Start of Block

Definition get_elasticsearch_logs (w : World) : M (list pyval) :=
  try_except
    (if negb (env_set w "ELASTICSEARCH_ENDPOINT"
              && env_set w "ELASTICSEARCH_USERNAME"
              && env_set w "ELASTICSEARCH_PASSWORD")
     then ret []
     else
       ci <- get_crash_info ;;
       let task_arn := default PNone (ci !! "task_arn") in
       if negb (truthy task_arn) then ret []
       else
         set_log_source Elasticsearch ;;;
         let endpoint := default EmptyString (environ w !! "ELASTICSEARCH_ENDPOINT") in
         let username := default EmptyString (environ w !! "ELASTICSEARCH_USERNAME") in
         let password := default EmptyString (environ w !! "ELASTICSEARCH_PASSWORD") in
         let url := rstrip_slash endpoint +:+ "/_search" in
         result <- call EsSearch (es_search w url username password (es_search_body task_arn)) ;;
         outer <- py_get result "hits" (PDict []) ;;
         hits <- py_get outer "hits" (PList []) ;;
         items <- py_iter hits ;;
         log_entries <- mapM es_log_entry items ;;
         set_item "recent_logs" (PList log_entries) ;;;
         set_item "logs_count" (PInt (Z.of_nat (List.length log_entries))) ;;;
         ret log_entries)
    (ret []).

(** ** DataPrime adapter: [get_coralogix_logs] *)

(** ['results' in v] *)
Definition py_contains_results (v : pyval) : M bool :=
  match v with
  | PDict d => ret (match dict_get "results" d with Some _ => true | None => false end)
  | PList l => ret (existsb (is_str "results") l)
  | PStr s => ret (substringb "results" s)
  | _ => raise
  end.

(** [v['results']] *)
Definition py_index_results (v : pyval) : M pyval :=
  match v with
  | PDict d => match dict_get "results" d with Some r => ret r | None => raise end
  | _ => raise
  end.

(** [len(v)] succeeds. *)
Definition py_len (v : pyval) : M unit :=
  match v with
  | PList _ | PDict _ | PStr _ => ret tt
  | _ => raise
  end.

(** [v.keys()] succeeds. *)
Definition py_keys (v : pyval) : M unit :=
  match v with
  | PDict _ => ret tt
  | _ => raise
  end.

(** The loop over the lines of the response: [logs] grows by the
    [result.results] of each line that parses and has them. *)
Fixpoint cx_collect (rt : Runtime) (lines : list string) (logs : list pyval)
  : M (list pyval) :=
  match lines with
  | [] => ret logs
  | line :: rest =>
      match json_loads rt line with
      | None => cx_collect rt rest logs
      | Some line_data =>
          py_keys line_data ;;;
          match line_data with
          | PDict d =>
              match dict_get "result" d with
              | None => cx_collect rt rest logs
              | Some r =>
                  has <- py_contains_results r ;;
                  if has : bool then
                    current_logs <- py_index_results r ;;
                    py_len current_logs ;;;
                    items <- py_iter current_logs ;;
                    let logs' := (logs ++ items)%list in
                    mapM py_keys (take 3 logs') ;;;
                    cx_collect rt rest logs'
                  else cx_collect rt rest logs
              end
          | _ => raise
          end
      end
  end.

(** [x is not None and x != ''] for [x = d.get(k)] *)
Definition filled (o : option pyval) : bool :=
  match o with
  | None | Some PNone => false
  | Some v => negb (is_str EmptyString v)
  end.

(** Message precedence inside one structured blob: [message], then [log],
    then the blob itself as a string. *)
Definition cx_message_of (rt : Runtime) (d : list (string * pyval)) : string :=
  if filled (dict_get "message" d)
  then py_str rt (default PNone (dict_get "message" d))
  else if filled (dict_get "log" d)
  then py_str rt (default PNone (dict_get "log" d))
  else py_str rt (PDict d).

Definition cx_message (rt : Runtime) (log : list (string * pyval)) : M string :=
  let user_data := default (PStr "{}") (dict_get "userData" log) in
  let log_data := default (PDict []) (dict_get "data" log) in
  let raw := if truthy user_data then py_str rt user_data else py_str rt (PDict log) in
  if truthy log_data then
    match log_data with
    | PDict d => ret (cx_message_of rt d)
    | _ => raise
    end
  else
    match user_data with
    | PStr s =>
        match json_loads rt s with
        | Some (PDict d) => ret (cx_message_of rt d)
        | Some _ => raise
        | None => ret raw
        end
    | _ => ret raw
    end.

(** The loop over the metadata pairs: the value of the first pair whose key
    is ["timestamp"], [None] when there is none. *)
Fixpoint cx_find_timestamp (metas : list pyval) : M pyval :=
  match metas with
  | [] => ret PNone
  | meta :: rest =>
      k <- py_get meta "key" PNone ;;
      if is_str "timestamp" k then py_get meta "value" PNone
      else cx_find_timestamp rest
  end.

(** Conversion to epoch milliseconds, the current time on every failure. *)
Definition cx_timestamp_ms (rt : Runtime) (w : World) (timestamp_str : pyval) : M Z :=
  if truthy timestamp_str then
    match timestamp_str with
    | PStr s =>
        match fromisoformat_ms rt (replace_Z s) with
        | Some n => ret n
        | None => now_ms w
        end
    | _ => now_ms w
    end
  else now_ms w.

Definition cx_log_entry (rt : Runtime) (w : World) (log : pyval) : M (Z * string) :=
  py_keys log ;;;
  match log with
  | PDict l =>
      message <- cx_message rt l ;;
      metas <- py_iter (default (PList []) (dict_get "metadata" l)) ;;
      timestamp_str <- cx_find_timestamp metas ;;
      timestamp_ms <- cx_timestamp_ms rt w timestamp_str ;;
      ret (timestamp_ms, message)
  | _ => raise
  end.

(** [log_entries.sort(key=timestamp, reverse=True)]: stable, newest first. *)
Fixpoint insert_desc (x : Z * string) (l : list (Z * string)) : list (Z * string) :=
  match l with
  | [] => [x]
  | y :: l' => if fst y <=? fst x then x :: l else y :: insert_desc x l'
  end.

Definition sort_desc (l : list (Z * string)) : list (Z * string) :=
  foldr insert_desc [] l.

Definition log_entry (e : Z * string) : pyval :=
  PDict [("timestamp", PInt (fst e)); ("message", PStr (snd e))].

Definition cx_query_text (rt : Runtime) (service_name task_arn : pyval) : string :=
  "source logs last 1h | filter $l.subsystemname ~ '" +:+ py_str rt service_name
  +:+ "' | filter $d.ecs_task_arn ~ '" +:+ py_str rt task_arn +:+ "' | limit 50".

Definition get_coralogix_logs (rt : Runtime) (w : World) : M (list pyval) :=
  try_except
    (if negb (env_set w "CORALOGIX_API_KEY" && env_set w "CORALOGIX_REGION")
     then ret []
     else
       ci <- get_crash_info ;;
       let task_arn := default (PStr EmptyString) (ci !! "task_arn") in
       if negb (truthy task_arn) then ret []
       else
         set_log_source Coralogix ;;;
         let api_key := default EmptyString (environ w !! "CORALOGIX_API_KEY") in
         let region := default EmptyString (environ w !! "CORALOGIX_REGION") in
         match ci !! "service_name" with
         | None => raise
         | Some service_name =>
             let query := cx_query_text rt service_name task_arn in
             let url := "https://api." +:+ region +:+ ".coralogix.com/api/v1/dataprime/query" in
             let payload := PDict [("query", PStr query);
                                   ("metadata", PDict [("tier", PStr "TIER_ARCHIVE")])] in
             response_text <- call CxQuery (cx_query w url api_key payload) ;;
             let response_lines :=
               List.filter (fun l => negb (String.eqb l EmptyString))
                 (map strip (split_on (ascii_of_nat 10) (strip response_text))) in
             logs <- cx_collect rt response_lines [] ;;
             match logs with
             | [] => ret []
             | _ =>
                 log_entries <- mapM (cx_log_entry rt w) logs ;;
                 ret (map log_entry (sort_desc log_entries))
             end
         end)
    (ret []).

End of Block

## PROBLEM
Where a line of the material holds the word "else", copy that line.

## RESULT OF THE TASK
     else
       else
                  else cx_collect rt rest logs
  else if filled (dict_get "log" d)
  else py_str rt (PDict d).
  let raw := if truthy user_data then py_str rt user_data else py_str rt (PDict log) in
  else
      else cx_find_timestamp rest
  else now_ms w.
  | y :: l' => if fst y <=? fst x then x :: l else y :: insert_desc x l'
     else
       else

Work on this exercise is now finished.